Aside from Miller, most other appellate decisions have agreed that the Employer’s obligation to offer alternative work is severed once the employer/employee relationship ceases to exist, either through voluntary resignation or termination for cause, such as failing a post-accident drug screen.
A recent decision from Division II of the COCA, Oakes v. City of Stillwater, re-affirms the idea that once an injured worker resigns from his job the duty to provide TTD is nullified once temporary restrictions are provided by the treating doctor. In the Oakes case, the claimant injured his knee while stepping off of a forklift. He underwent arthroscopy several months post-injury, then voluntarily quit to take a higher paying job in California. TTD benefits were paid by the employer, followed by a period of alternative duty, before the doctor released claimant to full duty.
Mr. Oakes periodically travelled back to Oklahoma to receive medical treatment, and was again assigned restrictions by the treating doctor, who recommended for a partial knee replacement surgery. The employer paid TTD benefits following the second surgery, but filed a Motion to Terminate TTD with the Workers’ Compensation Commission once temporary restrictions were assigned post-surgically. The employer’s position was that it was not obligated to provide alternative/light duty to an ex-employee, and that it’s TTD liability ended once the doctor assigned restrictions.
The Oakes claim was heard by an Administrative Law Judge in March 2023, with the Judge finding, “it is undisputed that Claimant was not offered a light duty position. Since no job offer was made to Claimant, he is entitled to continue to receive (TTD) benefits. It is incumbent upon [the City] to follow the statutory mandate and offer Claimant a light duty position in order to avoid payment of [TTD] benefits while Claimant is on light duty restrictions.”

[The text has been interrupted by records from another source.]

(* ===== verification/StoreQueries.v ===== *)
(** * Reading the store: log pages, replay claims, community removal
    (src/src/storage.rs, and [SqliteReplayGuard] of src/src/transport.rs). *)
From stdpp Require Import base gmap strings list sorting.
From Stdlib Require Import ZArith Lia String.
From S2P Require Import Prelude RustStr Ids Lifecycle Agent Runtime Launch Auth ApiTypes Schema.
From S2P Require Import Storage StoreInv StoreProps.

(** ** Log pages *)

(** The rows of one agent, oldest first. *)
Definition agent_log_rows (agent : AgentId) (db : Db) : list LogRow :=
  List.filter (λ r, bool_decide (log_agent_id r = agent)) (t_logs db).

Lemma elem_of_list_filter_bool {A} (f : A → bool) x l : x ∈ List.filter f l ↔ x ∈ l ∧ f x = true.
Proof. rewrite !list_elem_of_In. apply filter_In. Qed.

Lemma list_filter_all {A} (f : A → bool) l : (∀ x, x ∈ l → f x = true) → List.filter f l = l.
Proof.
  induction l as [|x l IH]; intros Hf; [done|]. cbn. rewrite Hf by left. f_equal. apply IH.
  intros y Hy. apply Hf. by right.
Qed.

Lemma list_filter_and {A} (f g : A → bool) l :
  List.filter (λ x, f x && g x) l = List.filter g (List.filter f l).
Proof.
  induction l as [|x l IH]; [done|]. cbn. destruct (f x); cbn; [|done]. by destruct (g x); rewrite IH.
Qed.

Lemma StronglySorted_list_filter {A} (R : relation A) (f : A → bool) l :
  StronglySorted R l → StronglySorted R (List.filter f l).
Proof.
  induction 1 as [|x l Hs IH Hx]; [constructor|]. cbn. destruct (f x); [|done].
  constructor; [done|]. rewrite Forall_forall in Hx |- *.
  intros y [Hy _]%elem_of_list_filter_bool. auto.
Qed.

(** In rows sorted by sequence, the rows after a given one are those with a larger sequence. *)
Lemma rows_after (rows : list LogRow) i r :
  StronglySorted log_lt rows → rows !! i = Some r →
  List.filter (λ x, log_sequence r <? log_sequence x) rows = drop (S i) rows.
Proof.
  revert i. induction rows as [|x rows IH]; intros i Hs Hi; [done|].
  inversion_clear Hs as [|? ? Hs' Hx]. rewrite Forall_forall in Hx. destruct i as [|i].
  - injection Hi as ->. cbn. rewrite Z.ltb_irrefl. rewrite drop_0. apply list_filter_all.
    intros y Hy%Hx. by apply Z.ltb_lt.
  - cbn in Hi |- *. assert (log_lt x r) as Hlt by by apply Hx, (list_elem_of_lookup_2 _ i).
    unfold log_lt in Hlt. rewrite (proj2 (Z.ltb_ge _ _)) by lia. by apply IH.
Qed.

Lemma find_unique {A} (f : A → bool) l x :
  x ∈ l → f x = true → (∀ y, y ∈ l → f y = true → y = x) → List.find f l = Some x.
Proof.
  intros Hx Hf Hu. destruct (List.find f l) as [y|] eqn:E.
  - apply find_some in E as [Hy Hfy]. f_equal. apply Hu; [by apply list_elem_of_In|done].
  - apply (find_none f l) with x in E; [|by apply list_elem_of_In]. congruence.
Qed.

Lemma cursor_sequence_of agent r db :
  logs_ok (t_agents db) (t_logs db) (t_log_seq db) → r ∈ t_logs db → log_agent_id r = agent →
  cursor_sequence agent (rl_cursor (log_entry r)) db = log_sequence r.
Proof.
  intros (_ & _ & Hnd & _) Hr Ha. unfold cursor_sequence.
  rewrite (find_unique _ _ r); [done|done| |].
  - rewrite bool_decide_eq_true_2 by done. cbn. apply String.eqb_refl.
  - intros y Hy [Hya Hyc]%andb_true_iff. apply bool_decide_eq_true in Hya.
    apply String.eqb_eq in Hyc. apply list_elem_of_lookup in Hr as [i Hi], Hy as [j Hj].
    assert (j = i) as ->; [|congruence].
    apply (NoDup_lookup _ j i (agent, rl_cursor (log_entry r)) Hnd); rewrite list_lookup_fmap;
      [rewrite Hj|rewrite Hi]; cbn; congruence.
Qed.

Section LogPages.
Context `{UuidLib}.

(** Log paging neither skips nor repeats. In any database the store can be in, the
    first page holds the oldest entries of the agent, and the page after an entry's
    cursor holds exactly the entries that follow it, up to the limit, in the order they
    were appended. *)
Theorem log_pages_are_consecutive (calls : list StoreCall) (agent : AgentId) (limit : Z) :
  let db := run_calls calls empty_db in
  let all := log_entry <$> agent_log_rows agent db in
  agent_logs agent None limit db = take (Z.to_nat limit) all
  ∧ ∀ i entry, all !! i = Some entry →
      agent_logs agent (Some (rl_cursor entry)) limit db = take (Z.to_nat limit) (drop (S i) all).
Proof.
  intros db all. assert (db_ok db) as Hdb by apply run_calls_sound, empty_db_ok.
  pose proof (dbok_logs db Hdb) as Hlogs. subst all. split.
  - unfold agent_logs, agent_log_rows. rewrite fmap_take. do 2 f_equal.
    apply List.filter_ext. intros r. apply andb_true_r.
  - intros i entry (r & -> & Hi)%list_lookup_fmap_Some.
    assert (r ∈ t_logs db ∧ log_agent_id r = agent) as [Hr Ha].
    { apply list_elem_of_lookup_2, elem_of_list_filter_bool in Hi as [? Hb].
      by apply bool_decide_eq_true in Hb. }
    unfold agent_logs. rewrite (cursor_sequence_of agent r db Hlogs Hr Ha).
    rewrite list_filter_and. fold (agent_log_rows agent db).
    rewrite (rows_after _ i r); [by rewrite fmap_take, fmap_drop| |done].
    apply StronglySorted_list_filter. apply Hlogs.
Qed.

End LogPages.

Definition sample_logs : list StoreCall :=
  let line c m := CallAppendLog (mkAgentId 7) (mkRedactedLogEntry c 5 "stdout" m) in
  sample_base ++ [sample_create; line "c1" "one"; line "c2" "two"; line "c1" "again";
                  line "c3" "three"].

Lemma log_pages_are_consecutive_witness :
  let db := run_calls sample_logs empty_db in
  rl_redacted_message <$> agent_logs (mkAgentId 7) (Some "c1") 5 db = ["two"; "three"].
Proof.
  intros db.
  rewrite (proj2 (log_pages_are_consecutive sample_logs (mkAgentId 7) 5) 0%nat
             (mkRedactedLogEntry "c1" 5 "stdout" "one")); [|vm_compute; reflexivity].
  vm_compute; reflexivity.
Defined.

(** ** NIP-98 replay protection *)

(** The store behind the guard and the reading of the guard's clock; [unwrap_or(false)]
    turns a storage error into a refusal. *)
Record SqliteReplayGuard := mkSqliteReplayGuard { srg_store : Db; srg_now : Z }.

#[export] Instance sqlite_replay_guard : ReplayGuard SqliteReplayGuard := {|
  claim event_id expires_at self :=
    match claim_nip98_replay event_id expires_at (srg_now self) (srg_store self) with
    | Ok (fresh, db) => (mkSqliteReplayGuard db (srg_now self), fresh)
    | Err _ => (self, false)
    end
|}.

Lemma claim_fresh event_id expires now db db' :
  claim_nip98_replay event_id expires now db = Ok (true, db') →
  expires ≤ i64_max ∧ t_nip98 db' !! event_id = Some expires.
Proof.
  unfold claim_nip98_replay. intros H. do 3 (step_in H). injection H as <-. db_cbn.
  split; [lia|]. apply lookup_insert_eq.
Qed.

Lemma claim_taken event_id expires e now db r db' :
  t_nip98 db !! event_id = Some e → now ≤ e →
  claim_nip98_replay event_id expires now db = Ok (r, db') → r = false.
Proof.
  unfold claim_nip98_replay. intros He Hle H. do 2 (step_in H).
  assert (filter (λ p, ¬ p.2 < now) (t_nip98 db) !! event_id = Some e) as Hk
    by (apply map_lookup_filter_Some; cbn; split; [done|lia]).
  rewrite Hk in H. by injection H as <- _.
Qed.

Section Replay.
Context `{UuidLib}.
Variable parse_event : string → option Event.
Variable verify_event : Event → bool.

(** One authentication against the stored claims, at a request clock and a guard clock. *)
Definition tls_authenticate (authority : Nip98AuthorityPolicy) (event_json method url : string)
    (payload_hash : option string) (now guard_now : Z) (db : Db)
    : Db * result AuthenticationError AuthenticatedPrincipal :=
  let '(g, r) := Nip98AuthorityPolicy_authenticate parse_event verify_event authority event_json
                   method url payload_hash now (mkSqliteReplayGuard db guard_now) in
  (srg_store g, r).

Lemma tls_authenticate_claims authority json method url payload now guard_now db db' p :
  tls_authenticate authority json method url payload now guard_now db = (db', Ok p) →
  ∃ event a, nip98_check parse_event verify_event authority json method url payload now
             = Ok (event, a)
    ∧ claim_nip98_replay (ev_id event)
        (u64_saturating_add (ev_created_at event) (nip98_freshness authority)) guard_now db
      = Ok (true, db').
Proof.
  unfold tls_authenticate, Nip98AuthorityPolicy_authenticate.
  destruct (nip98_check _ _ _ _ _ _ _ _) as [[event a]|]; [|done].
  unfold claim. cbn [sqlite_replay_guard srg_now srg_store].
  destruct (claim_nip98_replay _ _ _ _) as [[[] d]|] eqn:Ec; cbn; try done.
  intros [= <- _]. exists event, a. by rewrite Ec.
Qed.

(** C24: a NIP-98 proof is accepted at most once. After a request was accepted, whatever
    the store did since (including claims for other requests, none later than [now2]), a
    second request carrying the same event is refused at every later time [now2] at which
    the guard reads the same clock value as the request handler: either the event is
    stale, or its claim is still stored. *)
Theorem nip98_proof_accepted_once (authority : Nip98AuthorityPolicy)
    (json1 method1 url1 json2 method2 url2 : string) (payload1 payload2 : option string)
    (event : Event) (now1 guard1 now2 : Z) (db db1 : Db) (p : AuthenticatedPrincipal)
    (since : list StoreCall) :
  db_ok db →
  parse_event json1 = Some event → parse_event json2 = Some event →
  tls_authenticate authority json1 method1 url1 payload1 now1 guard1 db = (db1, Ok p) →
  (∀ id expires now, CallClaimReplay id expires now ∈ since → now ≤ now2) →
  ∃ db3 e, tls_authenticate authority json2 method2 url2 payload2 now2 now2
             (run_calls since db1) = (db3, Err e).
Proof.
  intros Hdb Hp1 Hp2 Hfirst Hclock.
  apply tls_authenticate_claims in Hfirst as (ev & a & Hc1 & Hclaim).
  apply nip98_check_ok in Hc1 as (Hev & _). rewrite Hp1 in Hev. injection Hev as <-.
  destruct (tls_authenticate _ json2 _ _ _ _ _ _) as [db3 [p'|e]] eqn:Hsecond; [|eauto].
  exfalso. apply tls_authenticate_claims in Hsecond as (ev' & a' & Hc2 & Hagain).
  apply nip98_check_ok in Hc2 as (Hev' & _ & _ & Hfresh & _). rewrite Hp2 in Hev'.
  injection Hev' as <-.
  destruct (claim_fresh _ _ _ _ _ Hclaim) as [Hmax Hrow].
  assert (now2 ≤ u64_saturating_add (ev_created_at event) (nip98_freshness authority)) as Hle
    by (revert Hmax; unfold u64_saturating_add, u64_max, i64_max; lia).
  assert (db_ok db1) as Hdb1.
  { eapply (claim_nip98_replay_sound (mkWindow (λ _, False) (λ _, True))); [|done|done]. done. }
  destruct (run_calls_sound since db1 Hdb1) as [_ Hkept].
  destruct (kept_claims _ _ _ Hkept _ _ Hrow) as [(id & x & n & Hin & Hlt)|Hrow'].
  - specialize (Hclock _ _ _ Hin). lia.
  - by pose proof (claim_taken _ _ _ _ _ _ _ Hrow' Hle Hagain).
Qed.

End Replay.

Lemma nip98_proof_accepted_once_witness :
  ∃ db1 p db3 e,
    tls_authenticate (λ _, Some sample_event) (λ _, true) sample_policy "{}" "POST"
      "https://host/v1" (Some "sha") 1030 1030 sample_db = (db1, Ok p)
    ∧ tls_authenticate (λ _, Some sample_event) (λ _, true) sample_policy "{}" "POST"
        "https://host/v1" (Some "sha") 1060 1060
        (run_calls [CallClaimReplay "other" 1090 1031] db1) = (db3, Err e).
Proof.
  destruct (tls_authenticate (λ _, Some sample_event) (λ _, true) sample_policy "{}" "POST"
      "https://host/v1" (Some "sha") 1030 1030 sample_db) as [db1 [p|e]] eqn:E;
    [|vm_compute in E; discriminate E].
  destruct (nip98_proof_accepted_once (λ _, Some sample_event) (λ _, true) sample_policy
    "{}" "POST" "https://host/v1" "{}" "POST" "https://host/v1" (Some "sha") (Some "sha")
    sample_event 1030 1030 1060 sample_db db1 p [CallClaimReplay "other" 1090 1031])
    as (db3 & e & H3).
  - exact sample_db_ok.
  - reflexivity.
  - reflexivity.
  - exact E.
  - intros id x n Hin%list_elem_of_singleton. injection Hin as -> -> ->. lia.
  - exists db1, p, db3, e. split; [reflexivity|exact H3].
Defined.

(** The guard reads its clock after the request handler did. When the second turns in
    between at the end of the window, the stored claim has expired for the guard while
    the event is still fresh for the handler, and the same proof is accepted again. *)
Theorem replay_window_at_clock_tick :
  ∃ db1 p db2 p',
    tls_authenticate (λ _, Some sample_event) (λ _, true) sample_policy "{}" "POST"
      "https://host/v1" (Some "sha") 1030 1030 sample_db = (db1, Ok p)
    ∧ tls_authenticate (λ _, Some sample_event) (λ _, true) sample_policy "{}" "POST"
        "https://host/v1" (Some "sha") 1060 1061 db1 = (db2, Ok p').
Proof.
  destruct (tls_authenticate (λ _, Some sample_event) (λ _, true) sample_policy "{}" "POST"
      "https://host/v1" (Some "sha") 1030 1030 sample_db) as [db1 [p|e]] eqn:E;
    [|vm_compute in E; discriminate E].
  vm_compute in E. injection E as <- <-. do 4 eexists. split; [reflexivity|].
  vm_compute. reflexivity.
Qed.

The Employer appealed to the WC Commission En Banc, with the Commissioner’s finding, in part, that “(a)n employer does not have a legal obligation to offer light duty work to an employee that has voluntarily quit…and has no obligation to pay TTD to said employee once they have been medically release to light duty work.”
On further appeal, the Oklahoma Supreme Court agreed. The Oakes Court held that “Claimant was released to work full duty at the time of his resignation, and neither his injury nor his disability status was relevant to the severing of the employer-employee relationship. Claimant was clearly not discharged ‘for the sole reason of being absent from work or for the purpose of avoiding payment of temporary total disability benefits,’ nor did his employment even end ‘during a period of temporary total disability.” Thus they interpreted the AWCA and case law to conclude that the City of Stillwater “had no obligation to extend an offer of alternative work to Claimant prior to terminating payment of TTD benefits upon Claimant’s release to light-duty work…”
So in claims involving a former employee, especially one who voluntarily resigned or was terminated for cause, the employer is likely shielded from TTD exposure once light duty restrictions are assigned. The Oakes ruling, though, is fact specific and may not be applicable to employees where the employment relationship is disputed, and was not severed either by resignation or termination for cause.